(Stored data)
(** ** Properties *)

Lemma at_start_inv bs s limit :
  at_start bs s -> zlen bs + 8 <= INT_MAX -> bicc s = InCtx (Some (sv_buffer s)) (sv_buffer_size s) limit 0 ->
  server_wf s /\ unread s = bs /\ loop_inv s /\ remaining (bicc s) = bs.
Proof.
  intros (P & Z & junk & B & L & C) Hroom Hb. pose proof (zlen_nonneg bs).
  assert (zlen bs <= sv_buffer_capacity s) as Hc.
  { rewrite <- L, B, length_app. unfold zlen. lia. }
  assert (take (Z.to_nat (zlen bs)) (sv_buffer s) = bs) as Ht.
  { unfold zlen. by rewrite B, Nat2Z.id, take_app_length. }
  split_and!.
  - constructor; lia.
  - unfold unread. rewrite P, Z, Z.sub_0_r, drop_0. done.
  - unfold loop_inv. rewrite Hb. cbn. split; [|done]. rewrite Z. split; [|cbn; unfold zlen in *; lia].
    split; [cbn; lia|]. split; [cbn; lia|]. exists (sv_buffer s). cbn. unfold zlen in *. split; [done|lia].
  - rewrite Hb. unfold remaining. cbn. by rewrite Z, drop_0.
Qed.

(** C26: [dx_process_server_data] ends on any bytes.  Bytes that arrive are
    appended to those that were not processed, and the loop over the messages
    runs, as the C loop does, in finitely many rounds to the result of the
    definition.  So do the loops of the handlers over the records of a message,
    and the loops of the readers inside them are not cut short: more rounds than
    the definitions allow make no difference.  So what stops a loop is never the
    count of its rounds.  The loop over the messages does not fail; when it is
    defined the buffers are well formed and what it did not read is kept for the
    next bytes, and when it is not, the handler of a message of data or of a
    description is what did something undefined: reading lengths and types,
    skipping messages, and heartbeats are defined whatever the bytes are. *)
Theorem server_data_terminates (calloc_ok : Z -> bool) (mbsrtowcs : list Z -> option (list Z))
  (process : tc_event -> option dx_error_code) (parse_wide : Z -> dxf_double_t)
  (dx_symbol_name_hasher : list Z -> Z) (t : tables) (currentTimeMark : Z) (has_notifier : bool)
  (s : server_ctx) (data : list Z) :
  let process_one := process_one calloc_ok mbsrtowcs process parse_wide dx_symbol_name_hasher t currentTimeMark
    has_notifier in
  let process_server_data := dx_process_server_data calloc_ok mbsrtowcs process parse_wide dx_symbol_name_hasher t
    currentTimeMark has_notifier in
  (forall n, calloc_ok n = true) -> server_wf s -> data <> [] -> zlen (unread s) + zlen data + 8 <= INT_MAX ->
  (exists s1 r, dx_append_new_data calloc_ok data s = Ok tt s1 /\ unread s1 = unread s ++ data /\
    loop_runs in_buffer_size process_one true s1 r /\
    match r with
    | Ok result s2 => exists s3, process_server_data data s = Ok result s3 /\ server_wf s3 /\
        unread s3 = remaining (bicc s2) /\ server_rest s3 = server_rest s2
    | Err _ _ => False
    | UB => process_server_data data s = UB /\
        undefined_handler calloc_ok mbsrtowcs process parse_wide dx_symbol_name_hasher t currentTimeMark has_notifier s1
    end) /\
  (forall x, in_small (dc_in x) ->
    loop_runs in_limit (describe_record calloc_ok;;; ret proceed) tt x (dx_process_describe_records calloc_ok x) /\
    loop_runs in_limit
      (process_data calloc_ok mbsrtowcs process parse_wide dx_symbol_name_hasher t;;; ret proceed) tt
      (data_message_start x)
      (dx_process_data_message calloc_ok mbsrtowcs process parse_wide dx_symbol_name_hasher t x)) /\
  inner_loops_end calloc_ok calloc_ok t.
Proof.
  intros round process_server_data Hcalloc Hwf Hdata Hroom.
  split; [|split; [intros x Hx; by apply message_loops_terminate|apply inner_loops_spec]].
  destruct (append_new_data_spec calloc_ok Hcalloc s data Hwf Hroom) as (s1 & E1 & H1 & _ & Hb).
  destruct (at_start_inv _ s1 _ H1 ltac:(rewrite zlen_app; lia) Hb) as (Hwf1 & Hu & Hi & _).
  pose proof (loop_runs_server calloc_ok mbsrtowcs process parse_wide dx_symbol_name_hasher t currentTimeMark
    has_notifier s1 Hi) as Hr. cbv zeta in Hr. fold round in Hr.
  set (n := Z.to_nat (sv_buffer_size s1 - current_in_buffer_position (bicc s1))) in Hr.
  pose proof (while_inv calloc_ok mbsrtowcs process parse_wide dx_symbol_name_hasher t currentTimeMark
    has_notifier n s1 Hi) as Hw. fold round in Hw.
  assert (process_server_data data s = match while in_buffer_size round true n s1 with
    | Ok result s2 => Ok result (set_sv_pos (current_in_buffer_position (bicc s2)) s2)
    | Err e s2 => Err e s2
    | UB => UB
    end) as ->.
  { unfold process_server_data, dx_process_server_data.
    rewrite (proj2 (Nat.leb_gt _ _)) by (destruct data; [done|simpl; lia]).
    unfold checked_call at 1. rewrite E1. unfold checked_call at 1, get. unfold checked_call at 1.
    rewrite bicc_position. unfold checked_call at 1. fold round n.
    destruct (while _ _ _ _ s1); [|done|done]. unfold checked_call. by rewrite bicc_position. }
  exists s1. eexists. split; [done|]. split; [done|]. split; [exact Hr|].
  destruct (while _ _ _ _ s1) as [result s2|e s2|]; [|done|].
  2: { split; [done|]. destruct (loop_runs_undefined _ _ _ loop_inv (round_inv _ _ _ _ _ _ _ _) _ _ Hr Hi eq_refl) as (x & Hx & Hix & Hc & Eu).
    by eapply round_undefined. }
  destruct Hw as (Hi2 & Eb).
  eexists. split; [reflexivity|].
  destruct Hi2 as (((Hp & _) & _) & El & Eb2). injection Eb as B1 B2 B3 B4. destruct Hwf1.
  split; [constructor; cbn; lia || congruence|]. split; [|done].
  unfold unread, remaining. cbn. rewrite El, Eb2. cbn.
  by rewrite skipn_firstn_comm, Z2Nat.inj_sub by lia.
Qed.

(** A context before its first bytes: the block of [DEFAULT_BUFFER_CAPACITY]
    bytes is shorter here. *)
Definition example_data : data_ctx :=
  DataCtx (InCtx None 0 0 0) (SymbolOut None 0 0 0 (replicate 2049 0)) None 0 example_state DX_EMPTY_ARRAY
    (fun _ => None).
Definition example_protocol : protocol_ctx :=
  ProtocolCtx 0 0 dx_dps_pending 0 DX_EMPTY_ARRAY dxf_cs_connected.
Definition example_server : server_ctx :=
  ServerCtx example_data (replicate 16 0) 0 0 16 example_protocol new_connection dx_ec_success.

Lemma example_server_wf : server_wf example_server.
Proof. by constructor. Qed.

(** A length of five, two bytes of a message and nothing else. *)
Lemma server_data_terminates_witness :
  let process_one := process_one (fun _ => true) Some (fun _ => None) double_of_int (fun _ => 0) codec_tables 0 false in
  let process_server_data := dx_process_server_data (fun _ => true) Some (fun _ => None) double_of_int (fun _ => 0)
    codec_tables 0 false in
  (exists s1 r, dx_append_new_data (fun _ => true) [5; 61; 1] example_server = Ok tt s1 /\
    unread s1 = unread example_server ++ [5; 61; 1] /\ loop_runs in_buffer_size process_one true s1 r /\
    match r with
    | Ok result s2 => exists s3, process_server_data [5; 61; 1] example_server = Ok result s3 /\ server_wf s3 /\
        unread s3 = remaining (bicc s2) /\ server_rest s3 = server_rest s2
    | Err _ _ => False
    | UB => process_server_data [5; 61; 1] example_server = UB /\
        undefined_handler (fun _ => true) Some (fun _ => None) double_of_int (fun _ => 0) codec_tables 0 false s1
    end) /\
  (forall x, in_small (dc_in x) ->
    loop_runs in_limit (describe_record (fun _ => true);;; ret proceed) tt x (dx_process_describe_records (fun _ => true) x) /\
    loop_runs in_limit
      (process_data (fun _ => true) Some (fun _ => None) double_of_int (fun _ => 0) codec_tables;;; ret proceed) tt
      (data_message_start x)
      (dx_process_data_message (fun _ => true) Some (fun _ => None) double_of_int (fun _ => 0) codec_tables x)) /\
  inner_loops_end (fun _ => true) (fun _ => true) codec_tables.
Proof.
  apply (server_data_terminates (fun _ => true) Some (fun _ => None) double_of_int (fun _ => 0) codec_tables 0 false);
    [done|apply example_server_wf|done|unfold INT_MAX; vm_compute; done].
Defined.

TRY IT: Going down from the first line of the entries above, restate each line word for word until the line holding "split; [cbn; lia|]. split;" is done.

ANSWER SPACE:
(** ** Properties *)

Lemma at_start_inv bs s limit :
  at_start bs s -> zlen bs + 8 <= INT_MAX -> bicc s = InCtx (Some (sv_buffer s)) (sv_buffer_size s) limit 0 ->
  server_wf s /\ unread s = bs /\ loop_inv s /\ remaining (bicc s) = bs.
Proof.
  intros (P & Z & junk & B & L & C) Hroom Hb. pose proof (zlen_nonneg bs).
  assert (zlen bs <= sv_buffer_capacity s) as Hc.
  { rewrite <- L, B, length_app. unfold zlen. lia. }
  assert (take (Z.to_nat (zlen bs)) (sv_buffer s) = bs) as Ht.
  { unfold zlen. by rewrite B, Nat2Z.id, take_app_length. }
  split_and!.
  - constructor; lia.
  - unfold unread. rewrite P, Z, Z.sub_0_r, drop_0. done.
  - unfold loop_inv. rewrite Hb. cbn. split; [|done]. rewrite Z. split; [|cbn; unfold zlen in *; lia].
    split; [cbn; lia|]. split; [cbn; lia|]. exists (sv_buffer s). cbn. unfold zlen in *. split; [done|lia].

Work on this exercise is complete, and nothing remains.